When I'm providing psychotherapy, my client can talk about anything he or she wants. At the same time, I have a host of questions I like to ask from the very first meeting, and by the end of the third session I usually have at least some idea of a broad range of categories that help me understand that person at a deep level. Many of these are questions I've asked for decades, but every now and then a new line of inquiry presents itself to me as an extremely valuable topic to explore, and I incorporate it into my assessment process.

Within the past year I've begun regularly asking clients to tell me about a time in their life when they acted bravely or courageously. I've come to appreciate how unaccustomed many people are to applying these words to themselves. 'Bravery' and 'courage' have an almost archaic ring and they can seem to apply only to larger-than-life figures or situation. But I've found that most people are generally able, upon reflection, to come up with times when they acted in truly courageous ways, generally by taking a principled stand in the face of external opposition or inner fear.

I often take this "bravery history" after inquiring about the difficult or traumatic events my client has experienced over the course of a lifetime. Everybody suffers the "slings and arrows of life's discontent", as Shakespeare noted, and sometimes these events can leave a pretty big footprint on a person's self-esteem or general outlook on life. Inviting my client to identify instances of courage often results in the healthy realization that these traumatic life events required character and courage to withstand.

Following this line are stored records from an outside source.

(** The block behind the tail block is collected. *)
Lemma collect_behind d ring b m p :
  collecting d (ring ++ [b]) m p -> (d <= length ring)%nat ->
  tb0 + Z.of_nat d * BLOCK_SIZE - Z.of_nat (length ring) * BLOCK_SIZE + BLOCK_SIZE <= h ->
  exists p', collecting (S d) (b :: ring) m p' /\
    forall A (k : M (Memory (T := T) * t) A),
      (write_entry (u64 (tb0 + Z.of_nat (S d) * BLOCK_SIZE));; advance_front;; k) (m, set_tailBlock (Some b) p) = k (m, p').
Proof.
  intros [[Hh Hs Hnd Hl Ho Hm] Hi Et [old Eg] _ Hold Hsf] Hd Hempty. pose proof (BLOCK_SIZE_bounds checked fits) as HB.
  assert (drop d (ring ++ [b]) = drop d ring ++ [b]) as Edrop by (by rewrite drop_app_le). rewrite Edrop in Hh, Eg.
  assert ((ring ++ [b]) !! length ring = Some b) as Hj by (by apply list_lookup_middle).
  assert (index_ok (set_tailBlock (Some b) p) (b :: ring) (tb0 + Z.of_nat (S d) * BLOCK_SIZE) (pr_blockIndexFront (set_tailBlock (Some b) p)) 1) as Hi1.
  { replace (tb0 + Z.of_nat (S d) * BLOCK_SIZE) with (tb0 + Z.of_nat d * BLOCK_SIZE + BLOCK_SIZE) by lia.
    eapply (index_push p); try done.
    - eapply index_raw; [exact Hi|]. by eapply list_elem_of_lookup_2.
    - cbn. rewrite (index_used _ _ _ _ _ Hi), length_app. cbn [length]. f_equal. lia.
    - pose proof (index_fits _ _ _ _ _ Hi) as Hfit. rewrite length_app in Hfit. cbn [length] in *. lia.
    - intros j c Hc. by apply lookup_app_l_Some. }
  destruct (index_write_spec _ b ring _ Hi1 eq_refl) as (p' & Hsf' & Hi' & E'). exists p'. split; [|intros A k; apply E'].
  pose proof Hnd as (Hndr & Hbr & _)%NoDup_app. assert (b ∉ ring) as Hbr' by (intros H; apply (Hbr b H); left).
  assert (tailBlock p' = Some b) as Et' by (by destruct Hsf' as (_ & _ & _ & _ & ->)).
  split; [split| | | | | |]; cbn [drop].
  - eapply hold_app, Hh.
  - intros [|j] c Hjd Hc; [|apply (Hs j c); [lia|by apply lookup_app_l_Some]]. injection Hc as <-.
    destruct (hold_block _ _ _ _ _ Hh (length (drop d ring)) b) as (blk & Eb & Hblk); [by apply list_lookup_middle|].
    exists blk. split; [done|]. rewrite length_drop, Nat2Z.inj_sub in Hblk by lia.
    split; [|eapply has_blank; [exact Hblk|intros z Hz; apply Hnone; lia]].
    replace Block.places with (gone (tb0 - (Z.of_nat (length ring) - Z.of_nat d) * BLOCK_SIZE) h); [apply Hblk|].
    apply (gone_full checked fits). lia.
  - by constructor.
  - by apply links_turn.
  - eapply own_perm; [|exact Ho]. symmetry. apply Permutation_cons_append.
  - done.
  - done.
  - done.
  - exists (b :: old). by rewrite <- app_assoc in Eg.
  - cbn [length]. lia.
  - cbn [length]. lia.
  - destruct Hsf as (? & ? & ? & ? & ?), Hsf' as (? & ? & ? & ? & ?). cbn in *. repeat split; cbn; congruence.
Qed.
(** Whether the block behind the tail block is empty. *)
Lemma behind_spec d ring b m p :
  collecting d (ring ++ [b]) m p ->
  (d = length (ring ++ [b]) /\ block_ahead (m, p) = Some (Some b, (m, p))) \/
  (d <= length ring)%nat /\ block_ahead (m, p) = Some (if bool_decide
    (tb0 + Z.of_nat d * BLOCK_SIZE - Z.of_nat (length ring) * BLOCK_SIZE + BLOCK_SIZE <= h) then Some b else None, (m, p)).
Proof.
  intros [[Hh Hs Hnd Hl Ho Hm] _ Et _ Hd _ _].
  assert ((ring ++ [b]) !! length ring = Some b) as Hj by (by apply list_lookup_middle).
  assert (exists a r, ring ++ [b] = a :: r) as (a & r & Er) by (destruct ring; cbn; by eauto).
  assert (forall blk e, blocks m !! b = Some blk -> Block.is_empty explicit_context blk = Some e ->
    block_ahead (m, p) = Some (if e then Some b else None, (m, p))) as Hahead.
  { intros blk e Eb Ee. eapply (block_ahead_some m p a r b blk); [by rewrite Et, Er|by rewrite <- Er|by rewrite <- Er, last_snoc|done|done]. }
  destruct (decide (d <= length ring)%nat) as [Hdr|Hdr].
  - right. split; [done|]. rewrite drop_app_le in Hh by done.
    destruct (hold_block _ _ _ _ _ Hh (length (drop d ring)) b) as (blk & Eb & Hblk); [by apply list_lookup_middle|].
    rewrite length_drop, Nat2Z.inj_sub in Hblk by done. rewrite (Hahead blk _ Eb (block_is_empty checked fits _ _ _ _ Hblk)).
    replace (tb0 - (Z.of_nat (length ring) - Z.of_nat d) * BLOCK_SIZE) with (tb0 + Z.of_nat d * BLOCK_SIZE - Z.of_nat (length ring) * BLOCK_SIZE) by lia.
    by case_bool_decide.
  - left. rewrite length_app in *. cbn [length] in *. split; [lia|]. destruct (Hs (length ring) b) as (blk & Eb & Ht & _); [lia|done|].
    rewrite (Hahead blk true Eb); [done|]. rewrite (Block.is_empty_spec checked fits _ _ _ Ht). by rewrite bool_decide_eq_true_2.
Qed.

I was thinking about this because just this week I added another new question to my assessment process. I've now started to ask clients to tell me about what they admire in two or three of their heroes, whether real or imaginary. Again, the concept of having a hero can seem outdated, irrelevant or terribly uncool in our jaded world. But the ability to identify the qualities in a hero you admire provides a guidepost that can point to the very qualities worth discovering and developing within yourself.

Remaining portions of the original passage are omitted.